06 noviembre 2005

Frío

Estímulo que nos paraliza en la cama y que una vez levantados nos hace contonearnos como gatos.
Enciendo la calefacción buscando un refugio contra el invierno. Soy del Norte, nací en León y cada vez me gusta menos el frío, a pesar de todo lo que disfruté con las formas de mi aliento en la parada del autobús de la plaza de Santo Domingo. El día que estrené corrección para la miopía pude disfrutar de un luminoso día nevado. Aún me estremece la nitidez con la que me saludaron los campos que rodeaban el colegio. Es un recuerdo cincelado con grados bajo cero, con un martillo implacable que me encoge las entrañas en su repicar metálico. En un decorado como de Doctor Zhivago encarábamos la forja en frío de los Jesuitas, enterrados en verdugos de lana y con los dedos tiesos como porcelanas rojas.

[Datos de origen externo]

Lemma wp_run {A} (m : M S A) Q s :
  wp m Q s ↔ ∃ a s', m s = Some (a, s') ∧ Q a s'.
Proof.
  unfold wp. destruct (m s) as [[a s']|].
  - split; [eauto | by intros (? & ? & [= <- <-] & ?)].
  - split; [done | by intros (? & ? & ? & ?)].
Qed.

Lemma wp_elim {A} (m : M S A) (Q : A → S → Prop) s a s' : wp m Q s → m s = Some (a, s') → Q a s'.
Proof. unfold wp. intros H Hm. by rewrite Hm in H. Qed.

Lemma wp_eq {A} (m m' : M S A) (Q : A → S → Prop) s : m s = m' s → wp m' Q s → wp m Q s.
Proof. unfold wp. by intros ->. Qed.

(** The run of code whose first part is known. *)
Lemma run_bind {A B} (m : M S A) (k : A → M S B) s r : wp m (λ a s', k a s' = r) s → (m ≫= k) s = r.
Proof. unfold wp, mbind, M_bind. by destruct (m s) as [[a s']|]. Qed.
Lemma fails_bind {A B} (m : M S A) (k : A → M S B) s : m s = None → (m ≫= k) s = None.
Proof. unfold mbind, M_bind. by intros ->. Qed.
Lemma fails_next {A B} (m : M S A) (k : A → M S B) s : (∀ a s', m s = Some (a, s') → k a s' = None) → (m ≫= k) s = None.
Proof. unfold mbind, M_bind. intros Hk. destruct (m s) as [[a s']|]; [by apply Hk|done]. Qed.

(** The loop rule: an invariant on the elements done and the state. *)
Lemma wp_for_each {A} (body : A → M S unit) (I : list A → S → Prop) (xs : list A) s :
  I [] s →
  (∀ done_ x todo s', xs = done_ ++ x :: todo → I done_ s' →
     wp (body x) (λ _ s'', I (done_ ++ [x]) s'') s') →
  wp (for_each xs body) (λ _ s', I xs s') s.
Proof.
  intros H0 Hstep.
  assert (Hgen : ∀ ys dn s', xs = dn ++ ys → I dn s' →
    wp (for_each ys body) (λ _ s', I xs s') s').
  { induction ys as [|y ys IH]; intros dn s' Heq HI; simpl.
    - apply wp_ret. rewrite app_nil_r in Heq. by subst.
    - apply wp_bind. eapply wp_mono; [by eapply Hstep|].
      intros [] s'' HI'. eapply (IH (dn ++ [y])); [|done].
      by rewrite <-app_assoc. }
  by eapply (Hgen xs []).
Qed.
(* ===== verification/Addr.v ===== *)
(** * Addresses: alignment and the direct map ([kernel/src/addr.rs], and the
    conversions of [kernel/src/paging.rs]).

    Alignment checks, rounding up and down at 64 bits, the conversion of
    physical to higher-half virtual addresses and back, and the checked
    conversions to references, whose result is the virtual address the
    reference holds. *)
From S2P Require Import Prelude.
Set Default Goal Selector "!".

Inductive PagingError :=
  | InvalidAddress | AddressConversionFailed | GuardPageSetupFailed
  | PageTableInitFailed | AddressOutOfRange | FeatureNotSupported
  | ExistingMappingConflict.
#[export] Instance PagingError_eq_dec : EqDecision PagingError.
Proof. solve_decision. Defined.

Inductive AddressError := Null | Unaligned | OutOfRange | ConversionFailed.
#[export] Instance AddressError_eq_dec : EqDecision AddressError.
Proof. solve_decision. Defined.

(** [impl From<PagingError> for AddressError]. *)
Definition address_error_from (err : PagingError) : AddressError :=
  match err with
  | InvalidAddress => Null
  | AddressConversionFailed => ConversionFailed
  | _ => ConversionFailed
  end.

Definition KERNEL_VIRTUAL_BASE : Z := 0xFFFF800000000000.

Definition is_power_of_two (x : Z) : bool := (0 <? x) && (Z.land x (x - 1) =? 0).

(** [None] is the failed [debug_assert!] (or the overflow of [addr + align]). *)
Definition is_aligned (addr align : Z) : option bool :=
  if is_power_of_two align then Some (addr mod align =? 0) else None.

Definition align_up (addr align : Z) : option Z :=
  if is_power_of_two align then
    sum ← cadd 64 addr align; Some (Z.land (sum - 1) (bnot 64 (align - 1)))
  else None.

Definition align_down (addr align : Z) : option Z :=
  if is_power_of_two align then Some (Z.land addr (bnot 64 (align - 1))) else None.

Definition phys_to_virt (phys_addr : Z) : option (result Z PagingError) :=
  if phys_addr =? 0 then Some (Err InvalidAddress)
  else v ← cadd 64 phys_addr KERNEL_VIRTUAL_BASE; Some (Ok v).

(** [checked_sub] answers [None] below zero. *)
Definition virt_to_phys (virt_addr : Z) : result Z PagingError :=
  if virt_addr <? KERNEL_VIRTUAL_BASE then Err InvalidAddress
  else match csub virt_addr KERNEL_VIRTUAL_BASE with
       | Some p => Ok p
       | None => Err AddressConversionFailed
       end.

(** [phys_to_ref] and [phys_to_mut]: the address of the reference. *)
Definition phys_to_ref (phys_addr : Z) : option (result Z AddressError) :=
  if phys_addr =? 0 then Some (Err Null)
  else r ← phys_to_virt phys_addr;
       Some (match r with Ok v => Ok v | Err e => Err (address_error_from e) end).
Definition phys_to_mut (phys_addr : Z) : option (result Z AddressError) :=
  if phys_addr =? 0 then Some (Err Null)
  else r ← phys_to_virt phys_addr;
       Some (match r with Ok v => Ok v | Err e => Err (address_error_from e) end).

(** [virt_to_ref] and [virt_to_mut], for a type of alignment [align]. *)
Definition virt_to_ref (align virt_addr : Z) : option (result Z AddressError) :=
  if virt_addr =? 0 then Some (Err Null)
  else a ← is_aligned virt_addr align;
       Some (if negb a then Err Unaligned else Ok virt_addr).
Definition virt_to_mut (align virt_addr : Z) : option (result Z AddressError) :=
  if virt_addr =? 0 then Some (Err Null)
  else a ← is_aligned virt_addr align;
       Some (if negb a then Err Unaligned else Ok virt_addr).

(** ** Lemmas *)
Lemma is_power_of_two_pow2 n : 0 ≤ n → is_power_of_two (2 ^ n) = true.
Proof.
  intros Hn. unfold is_power_of_two.
  assert (0 < 2 ^ n) by lia.
  rewrite (proj2 (Z.ltb_lt _ _)) by done. apply Z.eqb_eq.
  replace (2 ^ n - 1) with (Z.ones n) by (rewrite Z.ones_equiv; lia).
  rewrite Z.land_ones, Z.mod_same by lia. done.
Qed.

(** The mask expression at [2^n] is rounding to a multiple of [2^n]. *)
Lemma mask_down_pow2 x n : 0 ≤ n ≤ 64 → is_u64 x →
  Z.land x (bnot 64 (2 ^ n - 1)) = x / 2 ^ n * 2 ^ n.
Proof. intros. by apply land_not_mask. Qed.

Lemma align_down_pow2 x n : 0 ≤ n ≤ 64 → is_u64 x → align_down x (2 ^ n) = Some (x / 2 ^ n * 2 ^ n).
Proof.
  intros. unfold align_down. rewrite is_power_of_two_pow2 by lia.
  by rewrite mask_down_pow2.
Qed.

Lemma align_up_pow2 x n : 0 ≤ n ≤ 64 → 0 ≤ x → x + 2 ^ n < 2 ^ 64 →
  align_up x (2 ^ n) = Some ((x + 2 ^ n - 1) / 2 ^ n * 2 ^ n).
Proof.
  intros. unfold align_up. rewrite is_power_of_two_pow2 by lia.
  rewrite cadd_some by lia. simpl. rewrite mask_down_pow2; [done|lia|].
  unfold is_u64. lia.
Qed.

Lemma phys_to_virt_ok p : 0 < p → p + KERNEL_VIRTUAL_BASE < 2 ^ 64 →
  phys_to_virt p = Some (Ok (p + KERNEL_VIRTUAL_BASE)).
Proof.
  intros. unfold phys_to_virt. rewrite (proj2 (Z.eqb_neq _ _)) by lia.
  by rewrite cadd_some.
Qed.

Lemma virt_to_phys_ok v : KERNEL_VIRTUAL_BASE ≤ v → virt_to_phys v = Ok (v - KERNEL_VIRTUAL_BASE).
Proof.
  intros. unfold virt_to_phys. rewrite (proj2 (Z.ltb_ge _ _)) by done.
  by rewrite csub_some.
Qed.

Además, la nieve absorbe el sonido de manera excelente, de forma que los paisajes intensamente nevados se convierten en mudos devoradores de ecos. Es extraño, fuera de nuestraos estereotipos que esperan ruidos por todas partes, en los campos nevados sólo tenemos nuestra respiración y el sonido de patatas fritas de nuestras botas mancillando la nieve.
Recuerdo la segunda etapa leonesa, dando tumbos por Riaño, mecido por Loreena McKennitt y su arpa, camino del borde de la meseta, en un desfile por el precipicio de las ilusiones de la veintena que nunca llegaron más que en forma de ojos azules, y que ahora corretean por el pasillo.